Stories matter. They give meaning to our
lives. But how we tell them, and how we receive them, matters too. At the start
of COP26, the New Testament reading set for today is Revelation 21:1-6,
which has abused by fundamentalists who see our world as dispensable: God is
going to replace it anyway. But this is to fundamentally misunderstand what we
are looking at.
The Book of Revelation is not a foretelling of
the end of the world, at least not in the sense that is usually understood
today. It is apocalyptic literature, that is, a revealing what is going on
right now—at the time of its writing—beneath the surface. John is writing to a
minority community experiencing persecution at the hands of a global
super-power, and he writes in coded form to give them hope.
The first heaven and earth have departed; a
world of new possibility has taken their place; the sea is no more.

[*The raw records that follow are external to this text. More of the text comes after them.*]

(** C6 as stated fails twice. On a text that is only punctuation: the
    place has the non-archived review "?!", the same text is submitted, and
    the guard on the empty normalized form answers false before the
    exact-match query runs. And on a letter outside A to Z: the place has
    the review "caf" followed by e-acute (code point 233), the submitted
    text is its upper-case form, "CAF" followed by E-acute (code point
    201); the two are equal when lower-cased, but [text__iexact] does not
    fold that letter and the texts are too short for the similarity test. *)
Lemma is_duplicate_exact_match_counterexample :
  ~ (forall (ratio : string -> string -> float) (s : Store) (place : Z) (text : string),
       (exists r, In r (reviews s) /\ Review.place r = place
                  /\ Review.is_archived r = false
                  /\ reviews_spam.iexact (Review.text r) text = true) ->
       reviews_spam.is_duplicate_or_similar_review ratio s place text = true)
  /\ ~ (forall (ratio : string -> string -> float) (s : Store) (place : Z) (text : string),
          reviews_spam.normalize_text text <> EmptyString ->
          (exists r, In r (reviews s) /\ Review.place r = place
                     /\ Review.is_archived r = false
                     /\ reviews_spam.lower (Review.text r) = reviews_spam.lower text) ->
          reviews_spam.is_duplicate_or_similar_review ratio s place text = true).
Proof.
  split.
  - intros H.
    pose (r := Review.mk (Some 1) 1 (Some 2) "?!" 4 true false "" false false None None 10).
    specialize (H (fun _ _ => 1%float) (with_reviews [r] empty_store) 1 "?!").
    assert (Hdup : reviews_spam.is_duplicate_or_similar_review (fun _ _ => 1%float)
                     (with_reviews [r] empty_store) 1 "?!" = false) by reflexivity.
    rewrite H in Hdup; [discriminate|].
    exists r. repeat split. cbn. auto.
  - intros H.
    pose (stored := String "c" (String "a" (String "f" (String "233" EmptyString)))).
    pose (submitted := String "C" (String "A" (String "F" (String "201" EmptyString)))).
    pose (r := Review.mk (Some 1) 1 (Some 2) stored 4 true false "" false false None None 10).
    specialize (H (fun _ _ => 1%float) (with_reviews [r] empty_store) 1 submitted).
    assert (Hdup : reviews_spam.is_duplicate_or_similar_review (fun _ _ => 1%float)
                     (with_reviews [r] empty_store) 1 submitted = false)
      by (vm_compute; reflexivity).
    rewrite H in Hdup; [discriminate | |].
    + intros Hempty. vm_compute in Hempty. discriminate Hempty.
    + exists r. split; [left; reflexivity|]. split; [reflexivity|].
      split; [reflexivity|]. vm_compute. reflexivity.
Qed.

(** ** Archiving and restoring places *)

(** C1 at its failing input: an approved heritage place, archived at time
    1000 by moderator 9. The archive fields are recorded, but the stored
    [is_approved] stays true, because [Place.save] recomputes it from the
    unchanged status; restoring then yields a visible place again without a
    new approval. *)
Theorem archive_of_approved_place_keeps_is_approved :
  let place :=
    Place.mk (Some 1) Place.HeritagePlace "Harbor Walk" "" None None
      (Some 50100000) (Some (-5100000)) (Some 2) None true false None
      Place.APPROVED None in
  let archived :=
    Place.mk (Some 1) Place.HeritagePlace "Harbor Walk" "" None None
      (Some 50100000) (Some (-5100000)) (Some 2) (Some 9) true true (Some 1000)
      Place.APPROVED None in
  let s0 := with_clock 1000 (with_places [place] empty_store) in
  let s1 := final (places_admin.archive_places 9 (fun _ => true) s0) in
  let s2 := final (places_admin.restore_places 9 (fun _ => true) s1) in
  places s1 = [archived] /\ places s2 = [place].
Proof. cbv zeta. split; reflexivity. Qed.

Lemma is_duplicate_or_similar_review_spec_witness :
  let ratio := fun a b : string => if String.eqb a b then 1%float else 0%float in
  let s :=
    with_reviews
      [Review.mk (Some 1) 1 (Some 2) "Nice Walk" 4 true false "" false false None None 10;
       Review.mk (Some 2) 1 (Some 3) "Lovely walk along the harbour at sunset!" 5 true false
         "" false false None None 11]
      empty_store in
  reviews_spam.is_duplicate_or_similar_review ratio s 1 "nice walk" = true
  /\ reviews_spam.is_duplicate_or_similar_review ratio s 1
       "Lovely walk, along the harbour at sunset" = true
  /\ reviews_spam.is_duplicate_or_similar_review ratio s 1 "Windy" = false
  /\ reviews_spam.is_duplicate_or_similar_review ratio s 1 "?!" = false.
Proof.
  cbv zeta.
  set (ratio := fun a b : string => if String.eqb a b then 1%float else 0%float).
  set (s := with_reviews _ empty_store).
  assert (Hno : forall text,
            forallb (fun r => negb (reviews_spam.iexact (Review.text r) text)) (reviews s)
            = true ->
            ~ exists r, In r (reviews s) /\ Review.place r = 1
                        /\ Review.is_archived r = false
                        /\ reviews_spam.iexact (Review.text r) text = true).
  { intros text Hall (r & Hin & _ & _ & Hex).
    rewrite forallb_forall in Hall. specialize (Hall r Hin).
    rewrite Hex in Hall. discriminate Hall. }
  split; [|split; [|split]].
  - destruct (is_duplicate_or_similar_review_spec ratio s 1 "nice walk") as (_ & Hexact & _).
    apply Hexact.
    + intros H. vm_compute in H. discriminate H.
    + eexists. split; [left; reflexivity|]. repeat split.
  - destruct (is_duplicate_or_similar_review_spec ratio s 1
                "Lovely walk, along the harbour at sunset") as (_ & _ & Hsimilar).
    apply (Hsimilar (Hno "Lovely walk, along the harbour at sunset" eq_refl)).
    exists "Lovely walk along the harbour at sunset!".
    split; [vm_compute; left; reflexivity|].
    split; [vm_compute; lia|]. split; [vm_compute; lia|]. vm_compute. reflexivity.
  - destruct (is_duplicate_or_similar_review_spec ratio s 1 "Windy") as (_ & _ & Hshort).
    pose proof (Hshort (Hno "Windy" eq_refl)) as Hiff.
    destruct (reviews_spam.is_duplicate_or_similar_review ratio s 1 "Windy");
      [|reflexivity].
    destruct (proj1 Hiff eq_refl) as (existing & _ & Hlen & _).
    vm_compute in Hlen. lia.
  - destruct (is_duplicate_or_similar_review_spec ratio s 1 "?!") as (Hempty & _).
    apply Hempty. reflexivity.
Defined.

(** ** Reasoning about database code *)

Section HoareRules.

Context {A B : Type}.

Lemma hoare_ret (P : Store -> Prop) (a : A) (Q : A -> Store -> Prop) (E : Store -> Prop) :
  (forall s, P s -> Q a s) -> hoare P (ret a) Q E.
Proof. intros H s Hs. cbn. auto. Qed.

Lemma hoare_raise (P : Store -> Prop) (e : exn) (Q : A -> Store -> Prop)
    (E : Store -> Prop) :
  (forall s, P s -> E s) -> hoare P (raise e) Q E.
Proof. intros H s Hs. cbn. auto. Qed.

Lemma hoare_gets (P : Store -> Prop) (f : Store -> A) (Q : A -> Store -> Prop)
    (E : Store -> Prop) :
  (forall s, P s -> Q (f s) s) -> hoare P (gets f) Q E.
Proof. intros H s Hs. cbn. auto. Qed.

Lemma hoare_bind (P : Store -> Prop) (m : M A) (k : A -> M B)
    (Q : A -> Store -> Prop) (R : B -> Store -> Prop) (E : Store -> Prop) :
  hoare P m Q E -> (forall a, hoare (Q a) (k a) R E) -> hoare P (bind m k) R E.
Proof.
  intros Hm Hk s Hs. unfold bind. specialize (Hm s Hs).
  destruct (m s) as [a s' | e s']; [apply Hk; exact Hm | exact Hm].
Qed.

Lemma hoare_conseq (P P' : Store -> Prop) (m : M A) (Q Q' : A -> Store -> Prop)
    (E E' : Store -> Prop) :
  hoare P' m Q' E' -> (forall s, P s -> P' s) -> (forall a s, Q' a s -> Q a s) ->
  (forall s, E' s -> E s) -> hoare P m Q E.
Proof.
  intros Hm HP HQ HE s Hs. specialize (Hm s (HP s Hs)).
  destruct (m s); auto.
Qed.

Lemma hoare_try_except (P : Store -> Prop) (m handler : M A) (catches : exn -> bool)
    (Q : A -> Store -> Prop) (E E' : Store -> Prop) :
  hoare P m Q E' -> hoare E' handler Q E -> (forall s, E' s -> E s) ->
  hoare P (try_except m catches handler) Q E.
Proof.
  intros Hm Hh HE s Hs. unfold try_except. specialize (Hm s Hs).
  destruct (m s) as [a s' | e s']; [exact Hm|].
  destruct (catches e); [apply Hh; exact Hm | auto].
Qed.

Lemma hoare_for_each (Inv : list A -> Store -> Prop) (E : Store -> Prop)
    (body : A -> M unit) (l : list A) :
  (forall x rest, hoare (Inv (x :: rest)) (body x) (fun _ => Inv rest) E) ->
  hoare (Inv l) (for_each l body) (fun _ => Inv []) E.
Proof.
  intros Hbody. induction l as [|x rest IH]; cbn [for_each].
  - intros s Hs. exact Hs.
  - intros s Hs. unfold bind. specialize (Hbody x rest s Hs).
    destruct (body x s) as [[] s' | e s']; [apply IH; exact Hbody | exact Hbody].
Qed.

End HoareRules.

Lemma hoare_modify (P : Store -> Prop) (f : Store -> Store)
    (Q : unit -> Store -> Prop) (E : Store -> Prop) :
  (forall s, P s -> Q tt (f s)) -> hoare P (modify f) Q E.
Proof. intros H s Hs. cbn. auto. Qed.

Section PreservesRules.

Context {A B : Type}.
Variable I : Store -> Prop.

Lemma preserves_ret (a : A) : preserves I (ret a).
Proof. apply hoare_ret. auto. Qed.

Lemma preserves_raise (e : exn) : preserves I (raise (A := A) e).
Proof. apply hoare_raise. auto. Qed.

Lemma preserves_gets (f : Store -> A) : preserves I (gets f).
Proof. apply hoare_gets. auto. Qed.

Lemma preserves_bind (m : M A) (k : A -> M B) :
  preserves I m -> (forall a, preserves I (k a)) -> preserves I (bind m k).
Proof. intros Hm Hk. eapply hoare_bind; [exact Hm | exact Hk]. Qed.

Lemma preserves_for_each (body : A -> M unit) (l : list A) :
  (forall x, preserves I (body x)) -> preserves I (for_each l body).
Proof.
  intros Hbody. apply (hoare_for_each (fun _ => I)). intros x rest. apply Hbody.
Qed.

Lemma preserves_try_except (m handler : M A) (catches : exn -> bool) :
  preserves I m -> preserves I handler -> preserves I (try_except m catches handler).
Proof. intros Hm Hh. eapply hoare_try_except; eauto. Qed.

Lemma preserves_final (m : M A) (s : Store) : preserves I m -> I s -> I (final (m s)).
Proof. intros Hm Hs. specialize (Hm s Hs). destruct (m s); exact Hm. Qed.

End PreservesRules.

Lemma preserves_modify (I : Store -> Prop) (f : Store -> Store) :
  (forall s, I s -> I (f s)) -> preserves I (modify f).
Proof. intros H. apply hoare_modify. exact H. Qed.

Lemma preserves_discard {A} (I : Store -> Prop) (m : M A) :
  preserves I m -> preserves I (discard m).
Proof. intros H. apply preserves_bind; [exact H | intros; apply preserves_ret]. Qed.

That is: Ouranus and Gaia, the sky and the
earth, parents of the Titans who are, in turn, parents of the Olympians, have
gone; and so has Thalassa, primal sea goddess, who created Aphrodite—whom the
Romans fashioned Venus, their principal patron goddess—from sea foam and the
castrated genitals of Ouranus, after Gaia took revenge on his hatred of their
children by persuading their youngest son, the titan Chronos, to castrate his
father...
That is: the Greco-Roman world, and in
particular the cruel-hearted Rome, are about to be re-purposed, for a new
story, full of new potential. A story in which the principal deity, the god of
the Jewish people, is not distant but now makes his home among human beings,
wiping away their present tears.
This vision is primarily fulfilled through the
conversion of the Roman empire, and the establishment of the Church in Rome. It
is a clash of stories, of mythologies, of meaning-making. It led to a
world-ending and world-birthing transformation of the world as those who heard
the Revelation knew it.
So as we face up to catastrophic climate
change and injustice, needing stories to help us imagine and birth a new world
for future generations, we must return to Revelation 21, among other
stories. But we must do so in a responsible manner. Unworthy gods are passing
away, including the ones we have made in our own image.